H.fr : L'alimentation des personnes handicapées, c'est un sujet rarement abordé…
JML : En effet. Mais nous souhaitions promouvoir la qualité, le goût et la présentation des repas servis aux personnes handicapées ou en perte d'autonomie, lorsque celles-ci ont des troubles de la mastication ou de la déglutition. Par exemple, pour les personnes avec un handicap mental sévère et absence de parole, il y a souvent deux repères immuables dans la journée : le coucher et le repas. Et ce moment important a souvent le goût de purées insipides. Alors que la nourriture c'est quand même un des plus grands plaisirs dans la vie de chacun.
H.fr : La nourriture, presque une thérapie ?
JML : Exactement. Allez faire un séjour à l'hôpital, vous verrez ce que l'on sert ! Ça n'a pas de sens. Pour commencer à se reconstruire, rien de tel qu'un repas de qualité. Et pour des gens qui ont peu de distractions et de loisirs, une belle assiette est un superbe repère qui vous donne envie, chaque jour, de faire des découvertes.
H.fr : Pourquoi vous êtes-vous engagé sur cette question ? Alimentation et handicap, c'est un cocktail compliqué ?
JML : Nous nous sommes en effet rendu compte qu'il y avait peu de consensus médical sur l'alimentation des personnes handicapées et que les connaissances autour des troubles de l'alimentation n'étaient pas partagés au sein des établissements médico-sociaux. On fait tout et n'importe quoi. Certains continuent à nourrir leurs résidents en leur mettant la tête en arrière, et j'entends trop souvent parler de fausses routes mortelles. On les expose à la fois à l'inconfort et au danger. L'idée, c'était de rassembler nos savoirs afin d'améliorer nos pratiques pour éviter qu'elles ne deviennent obèses ou anorexiques, se déshydratent, aient des reflux ou s'empoisonnent par intolérance.
H.fr : C'est pourquoi vous publiez, en 2014, un autre ouvrage, « Troubles de l'alimentation et handicap mental sévère ».
JML : C'est vraiment un ouvrage de référence, en 198 pages, qui rassemble les connaissances, outils et pistes utiles pour mieux accompagner ces personnes. Un travail collectif de fond mené par 23 spécialistes ; ils sont diététiciens, nutritionnistes, chirurgiens-dentistes, ergothérapeute, éducatrice spécialisée dans la déficience visuelle, orthophonistes, kinésithérapeute, psychomotriciennes, psychologues, médecin pédiatre, étudiantes en diététique… Tous supervisés par un écrivain. Ce livre s'adresse aussi bien aux néophytes qu'aux spécialistes. Du concret avec des pistes inédites et des solutions, des témoignages de professionnels et de proches.
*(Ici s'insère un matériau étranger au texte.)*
(** * rank_run: one shell command per MPI rank

    A shallow embedding of [rank_run.c] and the properties of its
    specification.  C strings are lists of characters (the bytes before
    the terminating NUL of a buffer), the [commands] array is a list of
    rows updated by index, and the effects of [main] (output, [system],
    [MPI_Send], [MPI_Abort]) are collected in a trace by a small monad. *)

From Stdlib Require Import ZArith Ascii String DecimalNat DecimalString Lia.
From stdpp Require Import base option list.

Open Scope Z_scope.
Open Scope list_scope.

(** ** C strings *)

Abbreviation cstring := (list ascii).

Definition str (s : string) : cstring := list_ascii_of_string s.

Definition NUL : ascii := "000"%char.
Definition TAB : ascii := "009"%char.
Definition LF : ascii := "010"%char.
Definition CR : ascii := "013"%char.
Definition SPACE : ascii := " "%char.
Definition HASH : ascii := "#"%char.
Definition STAR : ascii := "*"%char.

(** [#define MAX_LINE 5000] and [#define MAX_RANKS 5000]. *)
Definition MAX_LINE : nat := 5000.
Definition MAX_RANKS : nat := 5000.

(** The content of a buffer read as a C string: the bytes before the
    first NUL. *)
Fixpoint cstr (buf : list ascii) : cstring :=
  match buf with
  | [] => []
  | c :: buf' => if Ascii.eqb c NUL then [] else c :: cstr buf'
  end.

(** What [snprintf(dst, size, ...)] leaves in [dst] when the formatted
    text is [s]: at most [size - 1] bytes of it. *)
Definition snprintf (size : nat) (s : cstring) : cstring :=
  take (size - 1) s.

(** Conversion of a [size_t] value to [int] (two's complement, 32 bits). *)
Definition INT_MAX : Z := 2147483647.

Definition to_int (z : Z) : Z :=
  let m := z mod 4294967296 in
  if m <=? INT_MAX then m else m - 4294967296.

(** ** trim *)

(** The whitespace test of both loops: space, tab, LF or CR. *)
Definition is_ws (c : ascii) : bool :=
  Ascii.eqb c SPACE || Ascii.eqb c TAB || Ascii.eqb c LF || Ascii.eqb c CR.

(** The first loop of trim, which advances [p] while it points to a
    whitespace byte: the string [p] points to when the loop ends. *)
Fixpoint skip_ws (p : cstring) : cstring :=
  match p with
  | [] => []
  | c :: p' => if is_ws c then skip_ws p' else p
  end.

(** The second loop of trim, from [i = strlen(s)-1] downwards while
    [i >= 0] and [s[i]] is whitespace, with [n = i + 1]: writing NUL at
    index [i] cuts the string to its first [i] bytes. *)
Fixpoint chop_ws (n : nat) (s : cstring) : cstring :=
  match n with
  | O => s
  | S i =>
      match s !! i with
      | Some c => if is_ws c then chop_ws i (take i s) else s
      | None => s
      end
  end.

Definition trim (s : cstring) : cstring :=
  let p := skip_ws s in
  (* memmove(s, p, strlen(p)+1) *)
  let s := p in
  (* int i = strlen(s)-1 *)
  let i := to_int (Z.of_nat (length s) - 1) in
  chop_ws (Z.to_nat (i + 1)) s.

(** ** The C library as the program uses it *)

(** [strchr(s, c)]: the offset of the first [c] in [s], if any. *)
Fixpoint strchr (s : cstring) (c : ascii) : option nat :=
  match s with
  | [] => None
  | a :: s' => if Ascii.eqb a c then Some O else S <$> strchr s' c
  end.

(** The conversion [%d] of a rank (ranks are not negative). *)
Definition decimal (n : nat) : cstring :=
  str (NilZero.string_of_uint (Nat.to_uint n)).

(** The bytes one call of [fgets] takes from the stream: at most [room]
    of them, up to and including the first LF; and the stream left. *)
Fixpoint read_line (room : nat) (fp : list ascii) : list ascii * list ascii :=
  match room, fp with
  | S room', c :: fp' =>
      if Ascii.eqb c LF then ([c], fp')
      else let '(l, rest) := read_line room' fp' in (c :: l, rest)
  | _, _ => ([], fp)
  end.

(** [fgets(buf, n, fp)]: [None] is the NULL returned at end of file,
    which leaves [buf] as it was. *)
Definition fgets (n : nat) (fp : list ascii) : option (list ascii * list ascii) :=
  match fp with
  | [] => None
  | _ :: _ => Some (read_line (n - 1) fp)
  end.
H.fr : Comment se procurer ces deux livres ?
JML : La version numérique (en PDF) des « Troubles de l'alimentation » est téléchargeable gratuitement sur notre site (liens ci-dessous). Pour les deux ouvrages, les versions papier sont envoyées gratuitement (contre frais de port) aux membres de notre association et donc à tous ceux qui souhaitent s'engager à nos côtés. Les autres peuvent les acheter au prix de 20 euros chacun (+ frais de port).